Laughter is the best medicine without a 30 dollar co-pay, so, build up your immunities with these healing gems from Marty "The Wedding Singer" Peretz:
What we have to learn from others is how to flee greed, and how to flee greed in a way that does not sabotage the expansiveness of peoples' lives. Imagine a family of four living on $20,000 a year. The United States could do with a new immersion in egalitarianism. This is still said to be an animating idea of contemporary liberalism. But it's not at all clear to me how much this idea really does animate liberalism's high priests and priestesses, especially those from Hollywood.
And:
Secondly, if Fitzgerald was persuaded that Libby had in fact leaked Plame's identity, why didn't he, in fact, take Libby to the grand jury and charge him with violating the secrecy provisions of the law?

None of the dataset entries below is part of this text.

(* ===== verification/ServerProps.v ===== *)
(** * Properties of the QSGP server

    What one connection can do to the gateway and what it is answered. *)

From S2P Require Import Prelude Python Utf8 Struct Enums Messages Wire WireFacts Codec RoundTrip Values Effects ProtocolProps Journal SlurmVerifier Adapter Service DefwClient Sample Config Server.
Local Open Scope Z_scope.

(** A request is decoded under the header of its frame. *)
Lemma decode_request_header frame h q : decode_request frame = Ok (h, q) -> decode_header frame = Ok h.
Proof.
  intros H%dispatch_request.
  destruct q; [destruct H as [H _]|destruct H as [H _]|..].
  1,2: by apply admission_header in H as [? _].
  - by apply release_header in H as [? _].
  - by apply lookup_header in H as [? _].
Qed.

Lemma header_correlation h m c f : is_header h m c f -> Header.correlation_id h = c.
Proof. intros H. unfold is_header in H. by subst h. Qed.

(** Case analysis on the steps of a run *)
Ltac step H :=
  let e := fresh "e" in let E := fresh "E" in
  apply m_bind_cases in H as [(e & E & ->)|(? & ? & E & H)].

Section connection.
Context {ucd : UnicodeData} {jenv : JournalEnv} {sha : Sha256} {X H A : Type}.
Context {adapter_ops : AdapterOps X H} {verifier_ops : VerifierOps X} {auth : Authenticator A}.
Context (config : GatewayConfig) (p : peer).
Implicit Types (s : server X A).

(** The credential at the start of the input, behind its 4-byte length *)
Definition has_credential (input credential rest : bytes) : Prop :=
  exists prefix, input = prefix ++ credential ++ rest /\ length prefix = 4%nat /\
    be_decode prefix = Z.of_nat (length credential) /\
    0 < Z.of_nat (length credential) <= max_credential_size config.

(** Only the input of the connection changes. *)
Definition same_but_input s s' : Prop :=
  sv_world s' = sv_world s /\ sv_auth s' = sv_auth s /\ sv_out s' = sv_out s.

Lemma wait_for_cases {B} (m : M (server X A) B) s r s' :
  wait_for p m s = (r, s') -> exists r0, m s = (r0, s') /\
    (r = r0 \/ (r0 = Raise CancelledError /\ r = Raise (if closing p then CancelledError else timed_out))).
Proof.
  unfold wait_for. destruct (m s) as [r0 s0]. destruct r0 as [b|e]; [|destruct e];
    intros [= <- <-]; eauto.
Qed.

Lemma readexactly_cases n s r s' :
  readexactly p n s = (r, s') -> same_but_input s s' /\
    match r with Ok b => sv_in s = b ++ sv_in s' /\ length b = n | Raise _ => True end.
Proof.
  unfold readexactly. destruct (Nat.leb_spec n (length (sv_in s))) as [Hn|].
  - intros [= <- <-]. split; [done|]. simpl. rewrite take_drop. split; [done|].
    rewrite length_take. lia.
  - destruct (stalls p); by intros [= <- <-].
Qed.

There are several reasons. One is that the applicability of those provisions are dubious. The second is that Plame seems to have led a rather public "secret" life, flashy, suggestive and also silly. Anyone one who outed Plame was outing a known character. And, then, there is the probity of Plame pushing her own husband--a low-level diplomat with no significant past and, even then, no promising future--for an intelligence and security task for which he had no qualifications. Yes, the ex-ambassador may have been quite known in Niger. And that is only one reason why he was so very wrong for the job at hand. Do you send a show-boater to dig for the movement of nuclear material? Is this not shameful? Is this not what we call nepotism, high-stakes nepotism?